--- PROBLEM REQUIREMENTS ---
Give again the entries below exactly, beginning at the first line and ending at the line with "returns a value".

- - -

(** * ai-hedge-fund: workflow engine, resilient LLM invocation, incremental cache

    A shallow embedding of the Python sources

      - [src/data/cache.py]          (module [Cache])
      - [src/utils/parsing.py] and the tail of [run_hedge_fund] in [src/main.py]
      - [src/utils/llm.py]
      - [src/graph/builder.py]
      - [src/agents/fundamentals.py]  (modules [Fundamentals] and [Dividends])
      - the ticker list of the command line in [src/main.py]

    Python exceptions are modelled by the [outcome] type: a call either
    returns a value or raises.  Dictionaries with string keys are [gmap string];
    Python lists are lists. *)

From stdpp Require Import base option list gmap strings.
From Stdlib Require Import Ascii ZArith QArith Qround Lia Lqa.

#[local] Set Warnings "-register-all".
#[local] Open Scope string_scope.
#[local] Open Scope list_scope.
#[local] Open Scope nat_scope.

(** ** Exceptions and outcomes *)

Inductive exn : Type :=
  | KeyError (field : string)
  | TypeError
  | ValueError (msg : string)
  | ValidationError
  | JSONDecodeError
  | ProviderError.

Inductive outcome (A : Type) : Type :=
  | Return (a : A)
  | Raise (e : exn).
Arguments Return {A} a.
Arguments Raise {A} e.

Definition bind {A B : Type} (m : outcome A) (k : A -> outcome B) : outcome B :=
  match m with
  | Return a => k a
  | Raise e => Raise e
  end.

Notation "'do' x <- m ; k" := (bind m (fun x => k))
  (at level 10, x name, m at level 100, k at level 200).

(** [try: body / except ...: handler]. *)
Definition try_except {A : Type} (body : outcome A) (handler : exn -> outcome A) : outcome A :=
  match body with
  | Return a => Return a
  | Raise e => handler e
  end.

(** ** The incremental cache ([src/data/cache.py]) *)

Module Cache.
Section cache.
(** Field values of a cached record; Python compares them with [==]. *)
Context {V : Type} `{EqDecision V}.

(** A cached record is a [dict] from field names to values. *)
Abbreviation record := (gmap string V).

(** [item[key_field]]: raises [KeyError] when the field is absent. *)
Definition getitem (key_field : string) (item : record) : outcome V :=
  match item !! key_field with
  | Some v => Return v
  | None => Raise (KeyError key_field)
  end.

(** [{item[key_field] for item in existing}], evaluated left to right. *)
Fixpoint key_set (key_field : string) (items : list record) : outcome (list V) :=
  match items with
  | [] => Return []
  | item :: rest =>
      do k <- getitem key_field item;
      do ks <- key_set key_field rest;
      Return (k :: ks)
  end.

(** [[item for item in new_data if item[key_field] not in existing_keys]]. *)
Fixpoint fresh_items (key_field : string) (existing_keys : list V)
    (new_data : list record) : outcome (list record) :=
  match new_data with
  | [] => Return []
  | item :: rest =>
      do k <- getitem key_field item;
      do tl <- fresh_items key_field existing_keys rest;
      Return (if decide (k ∈ existing_keys) then tl else item :: tl)
  end.

(** Python's [not existing] for [existing : list | None]. *)
Definition falsy (existing : option (list record)) : bool :=
  match existing with
  | None | Some [] => true
  | Some (_ :: _) => false
  end.

(** [Cache._merge_data]. *)
Definition _merge_data (existing : option (list record)) (new_data : list record)
    (key_field : string) : outcome (list record) :=
  if falsy existing then Return new_data
  else
    let existing := default [] existing in
    do existing_keys <- key_set key_field existing;
    do fresh <- fresh_items key_field existing_keys new_data;
    Return (existing ++ fresh).

(** The six per-kind dictionaries of a [Cache] instance. *)
Record Cache : Type := mkCache {
  _prices_cache : gmap string (list record);
  _financial_metrics_cache : gmap string (list record);
  _line_items_cache : gmap string (list record);
  _insider_trades_cache : gmap string (list record);
  _company_news_cache : gmap string (list record);
  _dividends_cache : gmap string (list record)
}.

(** [Cache()]: [__init__] creates six empty dictionaries. *)
Definition init : Cache := mkCache ∅ ∅ ∅ ∅ ∅ ∅.

Definition get_prices (self : Cache) (ticker : string) := _prices_cache self !! ticker.
Definition get_financial_metrics (self : Cache) (ticker : string) :=
  _financial_metrics_cache self !! ticker.
Definition get_line_items (self : Cache) (ticker : string) := _line_items_cache self !! ticker.
Definition get_insider_trades (self : Cache) (ticker : string) :=
  _insider_trades_cache self !! ticker.
Definition get_company_news (self : Cache) (ticker : string) :=
  _company_news_cache self !! ticker.
Definition get_dividends (self : Cache) (ticker : string) := _dividends_cache self !! ticker.

(** The setters return the updated cache; when [_merge_data] raises, the
    assignment never happens and the exception propagates. *)
Definition set_prices (self : Cache) (ticker : string) (data : list record) : outcome Cache :=
  do merged <- _merge_data (get_prices self ticker) data "time";
  Return (mkCache (<[ticker := merged]> (_prices_cache self))
            (_financial_metrics_cache self) (_line_items_cache self)
            (_insider_trades_cache self) (_company_news_cache self) (_dividends_cache self)).

Definition set_financial_metrics (self : Cache) (ticker : string) (data : list record)
    : outcome Cache :=
  do merged <- _merge_data (get_financial_metrics self ticker) data "report_period";
  Return (mkCache (_prices_cache self)
            (<[ticker := merged]> (_financial_metrics_cache self)) (_line_items_cache self)
            (_insider_trades_cache self) (_company_news_cache self) (_dividends_cache self)).

Definition set_line_items (self : Cache) (ticker : string) (data : list record)
    : outcome Cache :=
  do merged <- _merge_data (get_line_items self ticker) data "report_period";
  Return (mkCache (_prices_cache self) (_financial_metrics_cache self)
            (<[ticker := merged]> (_line_items_cache self))
            (_insider_trades_cache self) (_company_news_cache self) (_dividends_cache self)).

Definition set_insider_trades (self : Cache) (ticker : string) (data : list record)
    : outcome Cache :=
  do merged <- _merge_data (get_insider_trades self ticker) data "filing_date";
  Return (mkCache (_prices_cache self) (_financial_metrics_cache self) (_line_items_cache self)
            (<[ticker := merged]> (_insider_trades_cache self))
            (_company_news_cache self) (_dividends_cache self)).

Definition set_company_news (self : Cache) (ticker : string) (data : list record)
    : outcome Cache :=
  do merged <- _merge_data (get_company_news self ticker) data "date";
  Return (mkCache (_prices_cache self) (_financial_metrics_cache self) (_line_items_cache self)
            (_insider_trades_cache self)
            (<[ticker := merged]> (_company_news_cache self)) (_dividends_cache self)).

- - -

--- YOUR SOLUTION ---
(** * ai-hedge-fund: workflow engine, resilient LLM invocation, incremental cache

    A shallow embedding of the Python sources

      - [src/data/cache.py]          (module [Cache])
      - [src/utils/parsing.py] and the tail of [run_hedge_fund] in [src/main.py]
      - [src/utils/llm.py]
      - [src/graph/builder.py]
      - [src/agents/fundamentals.py]  (modules [Fundamentals] and [Dividends])
      - the ticker list of the command line in [src/main.py]

    Python exceptions are modelled by the [outcome] type: a call either
    returns a value or raises.  Dictionaries with string keys are [gmap string];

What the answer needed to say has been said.